◆ **MATERIAL SHOWN**:
_ _ _

(** * DSP bench: square-wave generator, peaking-EQ biquads and the buffer sweep

    Shallow embedding of [src/cpp/src/main.cc].

    - [double] arithmetic is kept abstract: the code is written once over a
      type [D] carrying the operations the program applies to doubles (class
      [Real64]) and the libm calls it makes (class [Libm]).  Nothing is
      assumed about these operations, so every statement proved for all
      instances holds for IEEE binary64 as much as for the reals.  Two
      instances are given: the exact reals [R] (used where a statement needs
      the laws of arithmetic) and the primitive binary64 floats (used to run
      the recurrence on concrete data).
    - [unsigned int] and [size_t] values are integers in [Z] with their
      wrap-around written out ([uint_succ], [size_succ]).
    - [vector<double>] and [vector<Biquad>] are lists, read with [!!] and
      overwritten in place with [<[i:=v]>].
    - A loop is a fixpoint on a fuel argument that tests the loop condition
      of the source; a call returns [None] when the C++ program has no
      defined result (a loop that cannot exit, an index past the end of a
      vector, a [double] outside the range of [size_t]). *)

From Stdlib Require Import ZArith Reals Lra Lia.
From Stdlib Require Import Numbers.Cyclic.Int63.Uint63.
From Stdlib Require Import Floats.PrimFloat Floats.SpecFloat Floats.FloatOps.
From Stdlib Require Import Floats.FloatAxioms.
From stdpp Require Import base option list.

Local Open Scope Z_scope.

(** ** Machine integers *)

Module Machine.

Definition UINT_MOD : Z := 2 ^ 32.
Definition SIZE_MOD : Z := 2 ^ 64.

(** [i++] on an [unsigned int]. *)
Definition uint_succ (i : Z) : Z := (i + 1) mod UINT_MOD.

(** [p++] on a [size_t]. *)
Definition size_succ (p : Z) : Z := (p + 1) mod SIZE_MOD.

(** Assignment of an integer value to an [unsigned int]. *)
Definition to_uint (z : Z) : Z := z mod UINT_MOD.

(** Conversion of an integral [double] to [size_t]: defined only when the
    value is representable. *)
Definition to_size_t (z : Z) : option Z :=
  if (0 <=? z) && (z <? SIZE_MOD) then Some z else None.

(** The buffer sizes for which [unsigned int i] can count up to [size()]. *)
Definition fits_uint (n : nat) : Prop := Z.of_nat n < UINT_MOD.

End Machine.
Import Machine.

(** ** The arithmetic interface *)

(** The operations [main.cc] applies to [double] values. *)
Class Real64 (D : Type) : Type := {
  dadd : D -> D -> D;
  dsub : D -> D -> D;
  dmul : D -> D -> D;
  ddiv : D -> D -> D;
  dneg : D -> D;
  (** an integer-valued literal ([0.0], [2.0], [48000.0]) or an [int]
      promoted to [double] ([1], [2], [-2]) *)
  dint : Z -> D;
  (** a decimal literal, numerator over denominator: [0.5] is [ddec 5 10],
      [0.3] is [ddec 3 10] *)
  ddec : Z -> positive -> D;
  (** conversion to an integer type: the value with its fraction dropped,
      none for a NaN or an infinity *)
  dtrunc : D -> option Z
}.

(** The [<cmath>] calls of [main.cc]; [M_PIl] is the constant of that name. *)
Class Libm (D : Type) : Type := {
  dsin : D -> D;
  dcos : D -> D;
  dpow : D -> D -> D;
  dround : D -> D;
  M_PIl : D
}.

Declare Scope dbl_scope.
Delimit Scope dbl_scope with D.
Infix "+" := dadd : dbl_scope.
Infix "-" := dsub : dbl_scope.
Infix "*" := dmul : dbl_scope.
Infix "/" := ddiv : dbl_scope.
Notation "- x" := (dneg x) : dbl_scope.

(** *** Exact reals *)

(** [round]: to the nearest integer, halfway cases away from zero. *)
Definition c_round (x : R) : Z :=
  if Rle_dec 0 x then Zfloor (x + / 2) else Zceil (x - / 2).

(** Truncation toward zero. *)
Definition c_trunc (x : R) : Z :=
  if Rle_dec 0 x then Zfloor x else Zceil x.

#[export] Instance Real64_R : Real64 R := {|
  dadd := Rplus; dsub := Rminus; dmul := Rmult; ddiv := Rdiv; dneg := Ropp;
  dint := IZR; ddec := fun n d => (IZR n / IZR (Z.pos d))%R;
  dtrunc := fun x => Some (c_trunc x)
|}.

#[export] Instance Libm_R : Libm R := {|
  dsin := sin; dcos := cos; dpow := Rpower;
  dround := fun x => IZR (c_round x); M_PIl := PI
|}.

(** *** IEEE binary64 *)

(** Integers of magnitude below 2^53, the only ones the program writes as
    literals, are exact in binary64. *)
Definition float_of_Z (z : Z) : float :=
  match z with
  | Z0 => 0%float
  | Zpos _ => PrimFloat.of_uint63 (Uint63.of_Z z)
  | Zneg _ => PrimFloat.opp (PrimFloat.of_uint63 (Uint63.of_Z (- z)))
  end.

Definition float_trunc (x : float) : option Z :=
  match FloatOps.Prim2SF x with
  | SpecFloat.S754_zero _ => Some 0
  | SpecFloat.S754_finite sg m e =>
      let v := Z.shiftl (Z.pos m) e in
      Some (if sg then - v else v)
  | _ => None
  end.

#[export] Instance Real64_float : Real64 float := {|
  dadd := PrimFloat.add; dsub := PrimFloat.sub; dmul := PrimFloat.mul;
  ddiv := PrimFloat.div; dneg := PrimFloat.opp;
  dint := float_of_Z;
  ddec := fun n d => PrimFloat.div (float_of_Z n) (float_of_Z (Z.pos d));
  dtrunc := float_trunc
|}.

(** ** Constants of the benchmark *)

Definition SAMPLE_RATE {D : Type} {num : Real64 D} : D := dint 48000.
Definition BUFFER_LEN_TESTS : Z := 13.
Definition SAMPLE_COUNT : Z := 524288.
Definition FILTER_COUNT : Z := 100.

(** ** Loops *)

(** [for (unsigned int i = i0; i < bound; i++) body], the bound being read
    again before each iteration.  [None] when the fuel runs out before the
    test fails or when the body has no defined result. *)
Fixpoint for_uint {St : Type} (fuel : nat) (i : Z) (bound : St -> Z)
    (body : Z -> St -> option St) (s : St) : option St :=
  match fuel with
  | O => None
  | S fuel' =>
      if i <? bound s
      then s' ← body i s; for_uint fuel' (uint_succ i) bound body s'
      else Some s
  end.

(** The body applied at [i], [i+1], ..., [n] times in all. *)
Fixpoint fold_range {St : Type} (body : Z -> St -> option St) (i : Z) (n : nat)
    (s : St) : option St :=
  match n with
  | O => Some s
  | S n' => s' ← body i s; fold_range body (i + 1) n' s'
  end.

(** ** The square-wave generator *)

Record SquareWave : Type := mkSquareWave {
  switch_samples : Z;
  status : bool;
  progress : Z
}.

(** [explicit SquareWave(double frequency)], over the value of the macro
    [SAMPLE_RATE]. *)
Definition SquareWave_new {D : Type} {num : Real64 D} {libm : Libm D} (sample_rate frequency : D)
    : option SquareWave :=
  r ← dtrunc (dround (sample_rate / frequency / dint 2)%D);
  s ← to_size_t r;
  Some {| switch_samples := s; status := false; progress := 0 |}.

(** [SquareWave::reset]. *)
Definition SquareWave_reset (sqw : SquareWave) : SquareWave :=
  {| switch_samples := switch_samples sqw; status := false; progress := 0 |}.

Section Generator.
Context {D : Type} {num : Real64 D}.

(** One iteration of the loop of [fill_buffer]. *)
Definition fill_body (i : Z) (st : list D * SquareWave)
    : option (list D * SquareWave) :=
  let '(buf, sqw) := st in
  let sqw :=
    if progress sqw =? switch_samples sqw
    then {| switch_samples := switch_samples sqw;
            status := negb (status sqw);
            progress := 0 |}
    else sqw in
  let buf := <[Z.to_nat i := if status sqw then ddec 5 10 else (- ddec 5 10)%D]> buf in
  Some (buf, {| switch_samples := switch_samples sqw;
                status := status sqw;
                progress := size_succ (progress sqw) |}).

Definition buf_size (A : Type) (st : list D * A) : Z := Z.of_nat (length st.1).

Definition fill_buffer (buf : list D) (sqw : SquareWave)
    : option (list D * SquareWave) :=
  for_uint (S (length buf)) 0 (buf_size SquareWave) fill_body (buf, sqw).

End Generator.

(** ** The biquad *)

Record Biquad (D : Type) : Type := mkBiquad {
  b0 : D; b1 : D; b2 : D; a1 : D; a2 : D;
  x1 : D; x2 : D; y1 : D; y2 : D
}.
Arguments mkBiquad {D}.
Arguments b0 {D}. Arguments b1 {D}. Arguments b2 {D}.
Arguments a1 {D}. Arguments a2 {D}.
Arguments x1 {D}. Arguments x2 {D}. Arguments y1 {D}. Arguments y2 {D}.

Section BiquadOps.
Context {D : Type} {num : Real64 D}.

Definition set_x1 (v : D) (bq : Biquad D) : Biquad D :=
  mkBiquad (b0 bq) (b1 bq) (b2 bq) (a1 bq) (a2 bq) v (x2 bq) (y1 bq) (y2 bq).
Definition set_x2 (v : D) (bq : Biquad D) : Biquad D :=
  mkBiquad (b0 bq) (b1 bq) (b2 bq) (a1 bq) (a2 bq) (x1 bq) v (y1 bq) (y2 bq).
Definition set_y1 (v : D) (bq : Biquad D) : Biquad D :=
  mkBiquad (b0 bq) (b1 bq) (b2 bq) (a1 bq) (a2 bq) (x1 bq) (x2 bq) v (y2 bq).
Definition set_y2 (v : D) (bq : Biquad D) : Biquad D :=
  mkBiquad (b0 bq) (b1 bq) (b2 bq) (a1 bq) (a2 bq) (x1 bq) (x2 bq) (y1 bq) v.

(** [Biquad::peak_eq].  [bq] is default-constructed, so its four state
    members hold their initialiser [0.0].  The source forms [omega] in
    [long double], [M_PIl] being one, and rounds it to [double] on
    assignment; the two precisions are not told apart here. *)
Definition peak_eq {libm : Libm D} (fs f0 q db_gain : D) : Biquad D :=
  let A := dpow (dint 10) (db_gain / dint 40)%D in
  let omega := (dint 2 * M_PIl * f0 / fs)%D in
  let alpha := (dsin omega / (dint 2 * q))%D in
  let a0 := (dint 1 + alpha / A)%D in
  let bq_b0 := ((dint 1 + alpha * A) / a0)%D in
  let bq_b1 := ((dint (-2) * dcos omega) / a0)%D in
  let bq_b2 := ((dint 1 - alpha * A) / a0)%D in
  let bq_a1 := bq_b1 in
  let bq_a2 := ((dint 1 - alpha / A) / a0)%D in
  mkBiquad bq_b0 bq_b1 bq_b2 bq_a1 bq_a2 (dint 0) (dint 0) (dint 0) (dint 0).

(** [Biquad::reset]. *)
Definition Biquad_reset (bq : Biquad D) : Biquad D :=
  set_y2 (dint 0) (set_y1 (dint 0) (set_x2 (dint 0) (set_x1 (dint 0) bq))).

(** [reset_biquads]: the range-for visits every element once. *)
Definition reset_biquads (biquads : list (Biquad D)) : list (Biquad D) :=
  map Biquad_reset biquads.

(** One iteration of the loop of [iir]. *)
Definition iir_body (i : Z) (st : list D * Biquad D)
    : option (list D * Biquad D) :=
  let '(buf, bq) := st in
  x ← buf !! Z.to_nat i;
  let buf :=
    <[Z.to_nat i := (b0 bq * x + b1 bq * x1 bq + b2 bq * x2 bq
                     - a1 bq * y1 bq - a2 bq * y2 bq)%D]> buf in
  let bq := set_x2 (x1 bq) bq in
  let bq := set_x1 x bq in
  let bq := set_y2 (y1 bq) bq in
  y ← buf !! Z.to_nat i;
  let bq := set_y1 y bq in
  Some (buf, bq).

Definition iir (buf : list D) (bq : Biquad D) : option (list D * Biquad D) :=
  for_uint (S (length buf)) 0 (buf_size (Biquad D)) iir_body (buf, bq).

End BiquadOps.

(** ** The harness *)

(** What one pass of the inner loop of [main] works on; [written] lists the
    buffers in the order [write_buffer] is handed them. *)
Record TrialState (D : Type) : Type := mkTrialState {
  t_buf : list D;
  t_sqw : SquareWave;
  t_biquads : list (Biquad D);
  written : list (list D)
}.
Arguments mkTrialState {D}.
Arguments t_buf {D}. Arguments t_sqw {D}.
Arguments t_biquads {D}. Arguments written {D}.

(** What one trial of the sweep leaves behind. *)
Record TrialReport (D : Type) : Type := mkTrialReport {
  buffer_len : Z;
  buffer_count : Z;
  r_written : list (list D)
}.
Arguments mkTrialReport {D}.
Arguments buffer_len {D}. Arguments buffer_count {D}. Arguments r_written {D}.

Section Harness.
Context {D : Type} {num : Real64 D}.

(** [iir] on [buf] and [&biquads[f]]: filter [f] is updated where it stands. *)
Definition filters_body (f : Z) (st : list D * list (Biquad D))
    : option (list D * list (Biquad D)) :=
  let '(buf, biquads) := st in
  bq ← biquads !! Z.to_nat f;
  '(buf, bq) ← iir buf bq;
  Some (buf, <[Z.to_nat f := bq]> biquads).

(** The loop of [main] over [f], from [0] up to [filter_count]. *)
Definition apply_filters (filter_count : Z) (buf : list D)
    (biquads : list (Biquad D)) : option (list D * list (Biquad D)) :=
  for_uint (S (Z.to_nat filter_count)) 0 (fun _ => filter_count)
    filters_body (buf, biquads).

(** The body of [for (unsigned int i = 0; i < buffer_count; i++)]. *)
Definition buffer_body (filter_count : Z) (i : Z) (st : TrialState D)
    : option (TrialState D) :=
  '(buf, sqw) ← fill_buffer (t_buf st) (t_sqw st);
  '(buf, biquads) ← apply_filters filter_count buf (t_biquads st);
  Some (mkTrialState buf sqw biquads (written st ++ [buf])).

Definition run_buffers (filter_count buffer_count : Z) (st : TrialState D)
    : option (TrialState D) :=
  for_uint (S (Z.to_nat buffer_count)) 0 (fun _ => buffer_count)
    (buffer_body filter_count) st.

Context {libm : Libm D}.

(** The body of [for (unsigned int l = 3; l < BUFFER_LEN_TESTS; l++)],
    timing and console output left out. *)
Definition trial (l : Z)
    (st : SquareWave * list (Biquad D) * list (TrialReport D))
    : option (SquareWave * list (Biquad D) * list (TrialReport D)) :=
  let '(sqw, biquads, reports) := st in
  p ← dtrunc (dpow (dint 2) (dint l));
  buffer_len ← to_size_t p;
  let filter_count := to_uint FILTER_COUNT in
  buffer_count ←
    (if buffer_len =? 0 then None
     else Some (to_uint (SAMPLE_COUNT / buffer_len)));
  let buf := replicate (Z.to_nat buffer_len) (dint 0) in
  let sqw := SquareWave_reset sqw in
  let biquads := reset_biquads biquads in
  st' ← run_buffers filter_count buffer_count
          (mkTrialState buf sqw biquads []);
  Some (t_sqw st', t_biquads st',
        reports ++ [mkTrialReport buffer_len buffer_count (written st')]).

(** The body of the loop of [main] that fills [biquads]. *)
Definition push_body (i : Z) (st : list (Biquad D) * bool)
    : option (list (Biquad D) * bool) :=
  let '(biquads, biquad_gain_positive) := st in
  let db_gain := if biquad_gain_positive then dint 2 else (- dint 2)%D in
  let biquad_gain_positive := negb biquad_gain_positive in
  Some (biquads ++ [peak_eq SAMPLE_RATE (dint 50) (ddec 3 10) db_gain],
        biquad_gain_positive).

Definition sweep (sqw : SquareWave) (biquads : list (Biquad D))
    : option (SquareWave * list (Biquad D) * list (TrialReport D)) :=
  for_uint (S (Z.to_nat BUFFER_LEN_TESTS)) 3 (fun _ => BUFFER_LEN_TESTS)
    trial (sqw, biquads, []).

_ _ _

Could you repeat exactly the lines above from the line with "From Stdlib Require Import Floats.PrimFloat" up to and including the line with "Definition to_uint (z", and only those?

From Stdlib Require Import Floats.PrimFloat Floats.SpecFloat Floats.FloatOps.
From Stdlib Require Import Floats.FloatAxioms.
From stdpp Require Import base option list.

Local Open Scope Z_scope.

(** ** Machine integers *)

Module Machine.

Definition UINT_MOD : Z := 2 ^ 32.
Definition SIZE_MOD : Z := 2 ^ 64.

(** [i++] on an [unsigned int]. *)
Definition uint_succ (i : Z) : Z := (i + 1) mod UINT_MOD.

(** [p++] on a [size_t]. *)
Definition size_succ (p : Z) : Z := (p + 1) mod SIZE_MOD.

(** Assignment of an integer value to an [unsigned int]. *)
Definition to_uint (z : Z) : Z := z mod UINT_MOD.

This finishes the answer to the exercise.